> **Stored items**
(* ===== verification/VmeBridgeProbe.v ===== *)
(** Proofs about probing and removing the bridge.

    [phase hw R u s] describes the module between two calls of the probe: the
    components are in order, the kernel holds [R] besides what the window
    table accounts for, and the fields of the module are those of [u].  Before
    the chip is quiesced, and after it on removal, the decoders need not agree
    with the table: then [hw] is false. *)
From S2P Require Import Prelude VmeBus Tsi148Regs Tsi148Attr Tsi148Window KernelIf PciIf VmeMisc.
From S2P Require Import VmeWindow VmeWindowProofs VmeWindowSpec VmeWindowFops.
From S2P Require Import Tsi148Dma Tsi148DmaProofs Tsi148DmaChain VmeDma VmeDmaProofs VmeDmaProps.
From S2P Require Import VmeIrq VmeIrqProofs VmeFrame VmeBridge VmeBridgeSafety.

Local Open Scope Z_scope.

Definition pool_res (p : Z) : gmultiset resource := if p =? 0 then ∅ else {[+ DmaPool p +]}.
Definition nodes_res (l : list Z) : gmultiset resource := list_to_set_disj (DevNode <$> l).

(** The fields of the module that the kernel calls depend on. *)
Record setup := mk_setup {
  u_dev : vme_bridge_device;
  u_ok : Z;
  u_class : Z;
  u_pool : Z;
  u_hl : list vme_berr_handler;
  u_table : option (list window);
  u_dma : bool
}.

Section probe.
Context `{KernelLaws K} `{!DmaKernel K} `{!DmaKernelLaws K} `{!PciKernel K} `{!PciKernelLaws K}.
Context `{ChipLaws C}.
Notation S := (drv_state K C).
Notation W := (wstate K C).
Implicit Types (u : setup) (R : gmultiset resource).

Definition with_chip (c : C) (w : W) : W := w <| br := (br w) <| chip := c |> |>.

(** The window invariant, for some chip if [hw] is false. *)
Definition win_inv (hw : bool) R (w : W) : Prop :=
  ∃ c, (hw = true → c = chip (br w)) ∧ inv R (with_chip c w).

Record phase (hw : bool) R u (s : S) : Prop := {
  ph_win : win_inv hw R (d_win s);
  ph_tbl : length (vme_irq_table (d_irq s)) = 256%nat;
  ph_lock : vme_irq_table_lock (d_irq s) = false;
  ph_dma : u_dma u = true → vdma_ok (d_dma s);
  ph_busy : busy <$> channels (d_dma s) = [0; 0];
  ph_dev : vme_bridge s = u_dev u;
  ph_ok : dma_ok s = u_ok u;
  ph_class : vme_class s = u_class u;
  ph_pool : dma_desc_pool s = u_pool u;
  ph_hl : h_list (verr (br (d_win s))) = u_hl u;
  ph_table : ∀ t, u_table u = Some t → window_table (d_win s) = t
}.

Lemma win_inv_spin hw R w : win_inv hw R w → verr_locked (verr (br w)) = false.
Proof. intros (c & _ & HI). exact (inv_spin _ _ HI). Qed.

Lemma win_inv_live hw R w : win_inv hw R w → live (kern (br w)) = table_res (window_table w) ⊎ R.
Proof. intros (c & _ & HI). exact (inv_live _ _ HI). Qed.

(** Another kernel state that holds [R'] instead of [R]. *)
Lemma win_inv_kern hw R R' w k' :
  win_inv hw R w → (∀ T, live (kern (br w)) = T ⊎ R → live k' = T ⊎ R') →
  win_inv hw R' (w <| br := (br w) <| kern := k' |> |>).
Proof.
  intros HI Hk. specialize (Hk _ (win_inv_live _ _ _ HI)). destruct HI as (c & Hc & HI).
  exists c. split; [exact Hc|]. destruct HI as [I1 I2 I3 I4 I5 I6 I7 I8]. by split.
Qed.

(** * Kernel calls *)

Definition with_kern (k : K) (s : S) : S :=
  s <| d_win := (d_win s) <| br := (br (d_win s)) <| kern := k |> |> |>.

Lemma wp_bkcall {A} (f : K → A * K) (Q : A → S → Prop) s :
  Q (f (kern (br (d_win s)))).1 (with_kern (f (kern (br (d_win s)))).2 s) → wp (bkcall f) Q s.
Proof.
  intros HQ. unfold bkcall, in_win, wkcall, in_bridge. do 2 apply wp_zoom. apply wp_kcall.
  exact HQ.
Qed.

Lemma phase_kern hw R R' u s k' :
  phase hw R u s → (∀ T, live (kern (br (d_win s))) = T ⊎ R → live k' = T ⊎ R') →
  phase hw R' u (with_kern k' s).
Proof.
  intros [P1 P2 P3 P4 P5 P6 P7 P8 P9 P10 P11] Hk. split; try done. by apply win_inv_kern with R.
Qed.

Lemma ph_take {hw R u} r f (Q : Z → S → Prop) s :
  takes r f → phase hw R u s →
  (∀ rc s', rc < 0 → phase hw R u s' → Q rc s') →
  (∀ s', phase hw ({[+ r +]} ⊎ R) u s' → Q 0 s') → wp (bkcall f) Q s.
Proof.
  intros Hf HP HE HS. apply wp_bkcall. destruct (Hf (kern (br (d_win s)))) as [[Hrc Hl]|[-> Hl]].
  - apply HE; [done|]. eapply phase_kern; [exact HP|]. by rewrite Hl.
  - apply HS. eapply phase_kern; [exact HP|]. intros T HT. rewrite Hl, HT. multiset_solver.
Qed.

Lemma ph_give {hw R u} r f (Q : () → S → Prop) s :
  gives r f → phase hw ({[+ r +]} ⊎ R) u s → (∀ s', phase hw R u s' → Q () s') →
  wp (bkdo f) Q s.
Proof.
  intros Hf HP HQ. unfold bkdo, in_win, wkdo, in_bridge. do 2 apply wp_zoom. apply wp_kcall.
  change (Q () (with_kern (f (kern (br (d_win s)))) s)). apply HQ.
  eapply phase_kern; [exact HP|]. intros T HT. rewrite Hf, HT. multiset_solver.
Qed.

(** A call that gives back what is no longer held. *)
Lemma ph_give_none {hw R u} r f (Q : () → S → Prop) s :
  gives r f → phase hw R u s → r ∉ live (kern (br (d_win s))) →
  (∀ s', phase hw R u s' → Q () s') → wp (bkdo f) Q s.
Proof.
  intros Hf HP Hr HQ. unfold bkdo, in_win, wkdo, in_bridge. do 2 apply wp_zoom. apply wp_kcall.
  change (Q () (with_kern (f (kern (br (d_win s)))) s)). apply HQ.
  eapply phase_kern; [exact HP|]. intros T HT. rewrite Hf, <- HT. multiset_solver.
Qed.

Lemma ph_res R R' hw u s : R = R' → phase hw R u s → phase hw R' u s.
Proof. by intros ->. Qed.

(** * Chip accesses *)

Definition returns {A} (P : A → Prop) (m : M C A) : Prop := ∀ c, wp m (λ a _, P a) c.
Definition total {A} (m : M C A) : Prop := returns (λ _, True) m.

Lemma ph_chip_val {hw R u} {A} P (m : M C A) (Q : A → S → Prop) s :
  returns P m → (hw = true → resp same_decode m) → phase hw R u s →
  (∀ a s', P a → phase hw R u s' → Q a s') → wp (bchip m) Q s.
Proof.
  intros Ht Hm HP HQ. unfold bchip, in_win, wchip, in_bridge. do 2 apply wp_zoom.
  apply wp_on_chip. specialize (Ht (chip (br (d_win s)))). unfold wp in *.
  destruct (m (chip (br (d_win s)))) as [[a c']|] eqn:E; [|done]. apply HQ; [done|].
  destruct HP as [P1 P2 P3 P4 P5 P6 P7 P8 P9 P10 P11]. split; try done.
  destruct P1 as (c & Hc & HI). destruct hw.
  - exists c'. split; [done|]. specialize (Hc eq_refl) as ->.
    specialize (Hm eq_refl _ _ _ E).
    assert (HI' : inv R (d_win s)) by (by destruct (d_win s) as [[] ? ? ?]).
    apply (inv_bridge R (d_win s) (mk_bridge (kern (br (d_win s))) c' (verr (br (d_win s))))) in HI';
      [|done|done|by destruct HI'].
    by destruct (d_win s) as [[] ? ? ?].
  - exists c. split; [done|]. by destruct (d_win s) as [[] ? ? ?].
Qed.

Lemma ph_chip {hw R u} {A} (m : M C A) (Q : A → S → Prop) s :
  total m → (hw = true → resp same_decode m) → phase hw R u s →
  (∀ a s', phase hw R u s' → Q a s') → wp (bchip m) Q s.
Proof. intros Ht Hm HP HQ. eapply ph_chip_val; eauto. Qed.

(** * Windows *)

(** Destroying a window is the same whatever the decoders do. *)
Lemma win_inv_destroy hw R n w :
  win_inv hw R w →
  wp (vme_destroy_window n) (λ _ w', win_inv hw R w') w.
Proof.
  intros (c0 & Hc & HI). destruct hw.
  { specialize (Hc eq_refl) as ->.
    assert (HI' : inv R w) by (by destruct w as [[] ? ? ?]).
    eapply wp_mono; [by apply (inv_destroy R)|]. intros rc w' [HI2 _].
    exists (chip (br w')). split; [done|]. by destruct w' as [[] ? ? ?]. }
  destruct w as [[k c v] t a b]. change (with_chip c0 _) with (ST k c0 v t a b) in HI.
  destruct (bad_num_cases n) as [Hbad|(Hok & Hn & Hi)].
  { unfold vme_destroy_window. rewrite Hbad. wp_step. by exists c0. }
  destruct (inv_lookup _ _ _ _ _ _ _ _ HI Hi) as (x & Hx & Hlt & Hl & Hwf & Hhw).
  change (mk_wstate (mk_bridge k c v) t a b) with (ST k c v t a b).
  set (i := Z.to_nat n) in *. rewrite <- Hn. clearbody i. clear Hn Hok.
  rewrite <- (list_insert_id _ _ _ Hx). eapply wp_mono; [by apply wp_vme_destroy_window|].
  intros rc s' (k' & c' & w' & -> & Hl' & Hs & Hr).
  assert (Hokn : win_ok (Z.of_nat i) = true) by (by apply win_ok_of_nat).
  set (c1 := iowrite32be 0 (OTAT (Z.of_nat i)) c0).
  destruct Hs as [S1 S2 S3 S4 S5 S6]. destruct Hr as [(_ & -> & ->)|(_ & _ & ->)].
  - exists c0. split; [done|]. apply (inv_step R k c0 v t a b i x); done.
  - exists c1. split; [done|]. change (inv R (ST k' c1 v (<[i:=destroyed x]> t) a b)).
    apply (inv_step R k c0 v t a b i x); try done.
    split; try done.
    + intros r Hr Hrn. apply iowrite32be_keeps; [|done]. intros <-. simpl in Hrn.
      by rewrite Z.eqb_refl in Hrn.
    + intros _. split; [|done].
      assert (E : latch (OTAT (Z.of_nat i)) c1 = 0); [|by rewrite E].
      unfold c1. rewrite iowrite32be_latch by exact Hokn. apply Z.land_0_l.
Qed.

Lemma win_inv_exit hw R w :
  win_inv hw R w → wp vme_window_exit (λ _ w', win_inv hw R w') w.
Proof.
  intros HI. unfold vme_window_exit. eapply wp_mono; [apply (wp_mfold _ (λ l _ w,
    win_inv hw R w ∧ Forall (λ i, (i < num_windows)%nat) l))|by intros ? ? []].
  - intros i l [] w1 [HI1 Hall]. apply Forall_cons_1 in Hall as [Hi Hall]. wp_step.
    assert (Hx : ∃ x, window_table w1 !! i = Some x).
    { destruct HI1 as (c & _ & [L _ _ _ _ _ _ _]). apply lookup_lt_is_Some_2.
      change (window_table (with_chip c w1)) with (window_table w1) in L. by rewrite L. }
    destruct Hx as [x Hx]. unfold wp at 1, win. rewrite Hx. simpl.
    destruct (truthy (active x)); [|by wp_step]. wp_step.
    eapply wp_mono; [by apply win_inv_destroy|]. intros rc w2 HI2. by wp_step.
  - split; [done|apply all_windows].
Qed.

(** A window operation inside the module. *)
Lemma ph_win_op {hw R u} {A} (m : M W A) (Q : A → S → Prop) s :
  resp same_handlers m → u_table u = None →
  wp m (λ a w', win_inv hw R w' ∧ (phase hw R u (s <| d_win := w' |>) → Q a (s <| d_win := w' |>)))
    (d_win s) →
  phase hw R u s → wp (in_win m) Q s.
Proof.
  intros Hf Hu Hm HP. unfold in_win. apply wp_zoom.
  eapply wp_mono; [apply (wp_resp same_handlers); [done|exact Hm]|].
  intros a w' [[HI HQ] Hh]. apply HQ. destruct HP as [P1 P2 P3 P4 P5 P6 P7 P8 P9 P10 P11].
  split; try done.
  - change (h_list (verr (br w')) = u_hl u). unfold same_handlers in Hh. congruence.
  - by rewrite Hu.
Qed.

(** * Registration *)

Lemma resp_total_rd r : total (rd r).
Proof. intros c. unfold wp, rd. by destruct (ioread32be r c). Qed.
Lemma total_wr v r : total (wr v r).
Proof. done. Qed.
Lemma total_bind {A B} (m : M C A) (f : A → M C B) : total m → (∀ a, total (f a)) → total (m ≫= f).
Proof.
  intros Hm Hf c. wp_step. eapply wp_mono; [apply Hm|]. intros a c' _. apply Hf.
Qed.
Lemma total_mfold {A B} (f : B → A → M C B) b l : (∀ b x, total (f b x)) → total (mfold f b l).
Proof.
  intros Hf. revert b. induction l as [|x l IH]; intros b; [done|].
  cbn [mfold]. apply total_bind; auto.
Qed.
Ltac total :=
  repeat first [apply resp_total_rd | apply total_wr | apply total_bind; [|intros ?]
               | apply total_mfold; intros | done
               | lazymatch goal with |- total (if ?b then _ else _) => destruct b end
               | progress cbv zeta].

Lemma total_quiesce : total tsi148_quiesce.
Proof. unfold tsi148_quiesce, quiesce_windows, quiesce_dma, tsi148_disable_crg. total. Qed.
Lemma total_setup_crg b a : total (tsi148_setup_crg b a).
Proof. unfold tsi148_setup_crg. total. Qed.
Lemma setup_crg_code b a : returns (λ rc, rc <= 0) (tsi148_setup_crg b a).
Proof. intros c. unfold tsi148_setup_crg. repeat chip_step; lia. Qed.
Lemma total_disable_crg : total tsi148_disable_crg.
Proof. unfold tsi148_disable_crg. total. Qed.
Lemma total_init : total tsi148_init.
Proof. unfold tsi148_init. total. Qed.

(** Registrations are not resources of the window table. *)
Lemma reg_not_window n a t : Reg n a ∉ table_res t.
Proof.
  induction t as [|w t IH]; simpl; [multiset_solver|].
  assert (Hw : Reg n a ∉ win_res w); [|multiset_solver].
  unfold win_res, hw_res, block_res, mappings_res.
  assert (Hm : Reg n a ∉ list_to_set_disj (C := gmultiset resource) ((λ m, Block (m_self m)) <$> mappings w)).
  { rewrite elem_of_list_to_set_disj, list_elem_of_fmap. by intros (x & ? & _). }
  revert Hm. generalize (list_to_set_disj (C := gmultiset resource) ((λ m, Block (m_self m)) <$> mappings w)).
  intros X HX. destruct (truthy (active w)), (truthy (r_name (rsrc w))); multiset_solver.
Qed.

Lemma ph_not_held hw R u s n a : phase hw R u s → Reg n a ∉ R → Reg n a ∉ live (kern (br (d_win s))).
Proof.
  intros HP Hr. rewrite (win_inv_live _ _ _ (ph_win _ _ _ _ HP)).
  pose proof (reg_not_window n a (window_table (d_win s))). multiset_solver.
Qed.

Lemma nodes_res_cons m l : nodes_res (m :: l) = {[+ DevNode m +]} ⊎ nodes_res l.
Proof. done. Qed.

Lemma ph_create_nodes {hw u} ds : ∀ R (Q : () → S → Prop) s,
  phase hw R u s →
  (∀ l s', sublist l (minor <$> ds) → phase hw (nodes_res l ⊎ R) u s' → Q () s') →
  wp (mfold (λ _ d, bkdo (device_create (minor d))) () ds) Q s.
Proof.
  induction ds as [|d ds IH]; intros R Q s HP HQ; cbn [mfold].
  { wp_step. apply (HQ []); [constructor|]. eapply ph_res; [|exact HP]. unfold nodes_res. simpl.
    multiset_solver. }
  wp_step. unfold bkdo at 1, in_win, wkdo, in_bridge. do 2 apply wp_zoom. apply wp_kcall. simpl fst.
  match goal with |- wp _ _ ?x =>
    change x with (with_kern (device_create (minor d) (kern (br (d_win s)))) s) end.
  destruct (device_create_live (minor d) (kern (br (d_win s)))) as [Hl|Hl].
  - apply (IH ({[+ DevNode (minor d) +]} ⊎ R)).
    + eapply phase_kern; [exact HP|]. intros T HT. rewrite Hl, HT. multiset_solver.
    + intros l s' Hs HP'. apply (HQ (minor d :: l)); [by constructor|].
      eapply ph_res; [|exact HP']. rewrite nodes_res_cons. multiset_solver.
  - apply (IH R).
    + eapply phase_kern; [exact HP|]. intros T HT. by rewrite Hl.
    + intros l s' Hs HP'. apply (HQ l); [by constructor|done].
Qed.

Lemma nodes_res_Permutation l l' : l ≡ₚ l' → nodes_res l = nodes_res l'.
Proof. intros Hp. unfold nodes_res. by rewrite Hp. Qed.

Lemma ph_destroy_nodes {hw R u} ds : ∀ l (Q : () → S → Prop) s,
  NoDup l → (∀ m, m ∈ l → m ∈ minor <$> ds) → (∀ d, d ∈ ds → DevNode (minor d) ∉ R) →
  phase hw (nodes_res l ⊎ R) u s → (∀ s', phase hw R u s' → Q () s') →
  wp (mfold (λ _ d, bkdo (device_destroy (minor d))) () ds) Q s.
Proof.
  induction ds as [|d ds IH]; intros l Q s Hnd Hl HR HP HQ; cbn [mfold].
  { wp_step. apply HQ. destruct l as [|m l]; [|exfalso; specialize (Hl m); set_solver].
    eapply ph_res; [|exact HP]. unfold nodes_res. simpl. multiset_solver. }
  wp_step. destruct (decide (minor d ∈ l)) as [Hin|Hin].
  - apply elem_of_Permutation in Hin as [l' Hp].
    rewrite (nodes_res_Permutation _ _ Hp), nodes_res_cons in HP. rewrite Hp in Hnd.
    apply list.NoDup_cons in Hnd as [Hn Hnd].
    apply (@ph_give hw (nodes_res l' ⊎ R) u (DevNode (minor d))).
    + apply device_destroy_live.
    + eapply ph_res; [|exact HP]. multiset_solver.
    + intros s' HP'. apply (IH l'); try done.
      * intros m Hm. assert (Hm' : m ∈ l) by (rewrite Hp; set_solver). specialize (Hl m Hm').
        set_solver.
      * intros d' Hd'. apply HR. set_solver.
  - apply (@ph_give_none hw (nodes_res l ⊎ R) u (DevNode (minor d))).
    + apply device_destroy_live.
    + done.
    + eapply ph_not_held; [exact HP|]. assert (DevNode (minor d) ∉ R) by (apply HR; set_solver).
      assert (DevNode (minor d) ∉ nodes_res l); [|multiset_solver]. unfold nodes_res.
      rewrite elem_of_list_to_set_disj, list_elem_of_fmap. intros (x & [= <-] & Hx). done.
    + intros s' HP'. apply (IH l); try done.
      * intros m Hm. specialize (Hl m Hm). set_solver.
      * intros d' Hd'. apply HR. set_solver.
Qed.
End probe.

(** An assignment to a field: the other fields of the phase stay. *)
Ltac ph_field HP :=
  destruct HP as [? ? ? ? ? ? ? ? ? ? ?]; by split.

> **Assignment**
From the records above, copy every line that includes the word "bchip".

> **Answer box**
  (∀ a s', P a → phase hw R u s' → Q a s') → wp (bchip m) Q s.
  intros Ht Hm HP HQ. unfold bchip, in_win, wchip, in_bridge. do 2 apply wp_zoom.
  (∀ a s', phase hw R u s' → Q a s') → wp (bchip m) Q s.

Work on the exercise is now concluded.